The next relationship I had was highly sexual. In fact, the sex was about all we had. She would have knee-jerk reactions every few weeks, just as we were getting close, and break up with me. All my doubts of sexual dysfunction on my part evaporated with this lovely and intelligent woman, who was not ready for a relationship, much less a relationship with me. We didn’t last very long, but long enough to show me that SEX is not everything. In fact, our sexual chemistry got in the way of me seeing early on that she was not right for me. So we screwed our way into the Summer before the 5th breakup finally broke through my sexual-fueled denial.
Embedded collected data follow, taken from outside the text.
(** issym keeps the lock when the block is not allocated: it answers false
    and the thread still holds the lock of the inode, so that the next operation
    of the client on this inode waits for ever. *)
Theorem issym_keeps_lock (time : nat → Z) (junk : list Z) (fuel : nat) (ino : Z)
    (s : yfs (gmap Z (list Z))) (bm : list Z) :
  in_bitmap_area ino = false → ino ∉ y_held s → bitmap_block ino ∉ y_held s → bitmap_block ino ≠ ino →
  y_store s !! bitmap_block ino = Some bm → bit_set bm (ino `mod` BITMAP_PER_BLOCK) = false →
  ∃ s', exec_op time junk fuel (OIssym ino) s = Ret (RBool false, s') ∧
    y_held s' = {[ino]} ∪ y_held s ∧
    exec_op time junk fuel (OIsfile ino) s' = Blocked.
Proof.
  intros Ha Hn Hb Hne Hv Hbit. simpl. unfold issym, y_get, check_bit, isfile, has_mode.
  rewrite Ha. destruct s as [m h clk]. simpl in *.
  unfold mbind, st_bind, mret, st_ret, lc_acquire, lc_release, ec_get. simpl.
  rewrite decide_False by done. simpl. rewrite decide_False by set_solver. simpl.
  rewrite Hv. simpl. rewrite decide_True by set_solver. simpl. rewrite Hbit. simpl.
  eexists. split; [done|]. simpl. split; [set_solver|]. rewrite decide_True by set_solver. done.
Qed.

(** ** Concrete runs *)
Definition ex_time (n : nat) : Z := 1000 + Z.of_nat n.
Definition ex_junk : list Z := replicate 512 170.
Definition ex_fs : yfs (gmap Z (list Z)) :=
  match yfs_client_new (Yfs ∅ ∅ 0) with Ret (_, s) => s | _ => Yfs ∅ ∅ 0 end.

Lemma locks_given_back_witness :
  ∃ r s', exec_op ex_time ex_junk 300 (OCreate 1 [97] 0) ex_fs = Ret (r, s') ∧
    r = RNew 0 2 ∧ y_held s' = ∅.
Proof.
  destruct (exec_op ex_time ex_junk 300 (OCreate 1 [97] 0) ex_fs) as [[r s']| | | |] eqn:E;
    [|by vm_compute in E..].
  exists r, s'. split; [reflexivity|]. split; [vm_compute in E; by injection E as <- _|].
  exact (locks_given_back ex_time ex_junk 300 (OCreate 1 [97] 0) ex_fs s' r eq_refl E).
Defined.

Lemma issym_keeps_lock_witness :
  ∃ s', exec_op ex_time ex_junk 300 (OIssym 5) ex_fs = Ret (RBool false, s') ∧
    exec_op ex_time ex_junk 300 (OIsfile 5) s' = Blocked.
Proof.
  destruct (issym_keeps_lock ex_time ex_junk 300 5 ex_fs first_bitmap) as (s' & E & _ & B);
    [reflexivity|vm_compute; discriminate|vm_compute; discriminate|discriminate|vm_compute; reflexivity
    |vm_compute; reflexivity|].
  exists s'. split; [exact E|exact B].
Defined.
(* ===== verification/YfsAlloc.v ===== *)
(** The block bitmap of yfs_client.cc as a set of used blocks: put(add) takes
    the smallest free block, get and put see exactly the used ones, remove frees
    exactly one.  Stated over the reference store; YfsRefine.v carries the
    results over to every block store. *)
From S2P Require Import Prelude ExtentServer ExtentCache YfsBlock YfsFile YfsDir YfsOps YfsLocks YfsRefine.
Local Open Scope Z_scope.

(** * Bits *)
Lemma testbit_s8 x k : 0 ≤ k < 8 → Z.testbit (s8 x) k = Z.testbit x k.
Proof.
  intros Hk. rewrite <- (Z.mod_pow2_bits_low (s8 x) 8), <- (Z.mod_pow2_bits_low x 8) by lia.
  f_equal. apply (uwrap_swrap 8). lia.
Qed.

Lemma testbit_u8 x k : 0 ≤ k < 8 → Z.testbit (u8 x) k = Z.testbit x k.
Proof. intros Hk. unfold uwrap. by rewrite Z.mod_pow2_bits_low by lia. Qed.

Lemma land_7 n : Z.land n 7 = n `mod` 8.
Proof. apply (Z.land_ones n 3). lia. Qed.

Lemma shiftr_3 n : Z.shiftr n 3 = n `div` 8.
Proof. apply (Z.shiftr_div_pow2 n 3). lia. Qed.

Lemma bit_set_testbit b n : bit_set b n = Z.testbit (byte_of b n) (n `mod` 8).
Proof.
  unfold bit_set. rewrite land_7. pose proof (Z.mod_pos_bound n 8 ltac:(lia)).
  rewrite <- testbit_s8 by lia. set (x := s8 (byte_of b n)).
  change 1 with (Z.ones 1) at 1. rewrite Z.land_ones by lia. change (2 ^ 1) with 2.
  replace (Z.testbit x (n `mod` 8)) with (Z.odd (Z.shiftr x (n `mod` 8))).
  - rewrite Zmod_odd. by destruct (Z.odd _).
  - rewrite <- Z.bit0_odd, Z.shiftr_spec by lia. done.
Qed.

Lemma byte_index n : 0 ≤ n < 4096 → (Z.to_nat (Z.shiftr n 3) < 512)%nat.
Proof.
  intros. rewrite shiftr_3. pose proof (Z.div_mod n 8 ltac:(lia)).
  pose proof (Z.mod_pos_bound n 8 ltac:(lia)). lia.
Qed.

Lemma bit_set_other_byte b n m x :
  0 ≤ n → 0 ≤ m → n `div` 8 ≠ m `div` 8 →
  byte_of (<[Z.to_nat (Z.shiftr n 3) := x]> b) m = byte_of b m.
Proof.
  intros Hn Hm Hne. unfold byte_of. rewrite !shiftr_3, list_lookup_insert_ne; [done|].
  assert (0 ≤ n `div` 8) by (apply Z.div_pos; lia). assert (0 ≤ m `div` 8) by (apply Z.div_pos; lia). lia.
Qed.

Lemma byte_of_same b n m x :
  is_block b → 0 ≤ n < 4096 → n `div` 8 = m `div` 8 →
  byte_of (<[Z.to_nat (Z.shiftr n 3) := x]> b) m = x.
Proof.
  intros [Hl _] Hn He. unfold byte_of. rewrite (shiftr_3 m), <- He, <- shiftr_3.
  rewrite list_lookup_insert_eq; [done|]. rewrite Hl. by apply byte_index.
Qed.

Lemma bit_set_set_bit b n m :
  is_block b → 0 ≤ n < 4096 → 0 ≤ m < 4096 →
  bit_set (set_bit b n) m = (n =? m) || bit_set b m.
Proof.
  intros Hb Hn Hm. rewrite !bit_set_testbit. unfold set_bit.
  pose proof (Z.mod_pos_bound m 8 ltac:(lia)). pose proof (Z.mod_pos_bound n 8 ltac:(lia)).
  destruct (decide (n `div` 8 = m `div` 8)) as [He|He].
  - rewrite byte_of_same by done. rewrite testbit_u8, Z.lor_spec, testbit_s8, land_7 by lia.
    rewrite Z.shiftl_1_l, Z.pow2_bits_eqb by lia.
    replace (byte_of b n) with (byte_of b m) by (unfold byte_of; by rewrite !shiftr_3, He).
    rewrite orb_comm. f_equal. pose proof (Z.div_mod n 8 ltac:(lia)). pose proof (Z.div_mod m 8 ltac:(lia)).
    destruct (Z.eqb_spec (n `mod` 8) (m `mod` 8)), (Z.eqb_spec n m); try done; lia.
  - rewrite bit_set_other_byte by lia. destruct (Z.eqb_spec n m) as [->|]; [done|done].
Qed.

Lemma bit_set_clear_bit b n m :
  is_block b → 0 ≤ n < 4096 → 0 ≤ m < 4096 →
  bit_set (clear_bit b n) m = negb (n =? m) && bit_set b m.
Proof.
  intros Hb Hn Hm. rewrite !bit_set_testbit. unfold clear_bit.
  pose proof (Z.mod_pos_bound m 8 ltac:(lia)). pose proof (Z.mod_pos_bound n 8 ltac:(lia)).
  destruct (decide (n `div` 8 = m `div` 8)) as [He|He].
  - rewrite byte_of_same by done. rewrite testbit_u8, Z.land_spec, Z.lnot_spec, testbit_s8, land_7 by lia.
    rewrite Z.shiftl_1_l, Z.pow2_bits_eqb by lia.
    replace (byte_of b n) with (byte_of b m) by (unfold byte_of; by rewrite !shiftr_3, He).
    rewrite andb_comm. f_equal. f_equal. pose proof (Z.div_mod n 8 ltac:(lia)). pose proof (Z.div_mod m 8 ltac:(lia)).
    destruct (Z.eqb_spec (n `mod` 8) (m `mod` 8)), (Z.eqb_spec n m); try done; lia.
  - rewrite bit_set_other_byte by lia. destruct (Z.eqb_spec n m) as [->|]; [done|done].
Qed.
AND ONWARD THROUGH THE FOG OF SINGLE DADHOOD

So in the first relationship I learned about TOUCH (I had never experienced someone so touch-centric) and I knew I would never put up with anything less. In the second relationship I learned that SEX could be awesome but the relationship could be super bad. And that set up my quest for the next love of my life.

GOAL: TOUCH + GOOD SEX + EMOTIONAL INTELLIGENCE.

When this woman showed up I was overwhelmed with the passion and connection we experienced from the first kiss. We both stripped away our inhibitions and hesitation in the heat of our connection: intellectual, sexual, spiritual. Sure, there were/are things we need to work through, but this woman was on a different level all together. So many things were ON that I was really dismayed when my mental state collapsed under the stress of a new job, new house, ANNNND new girlfriend.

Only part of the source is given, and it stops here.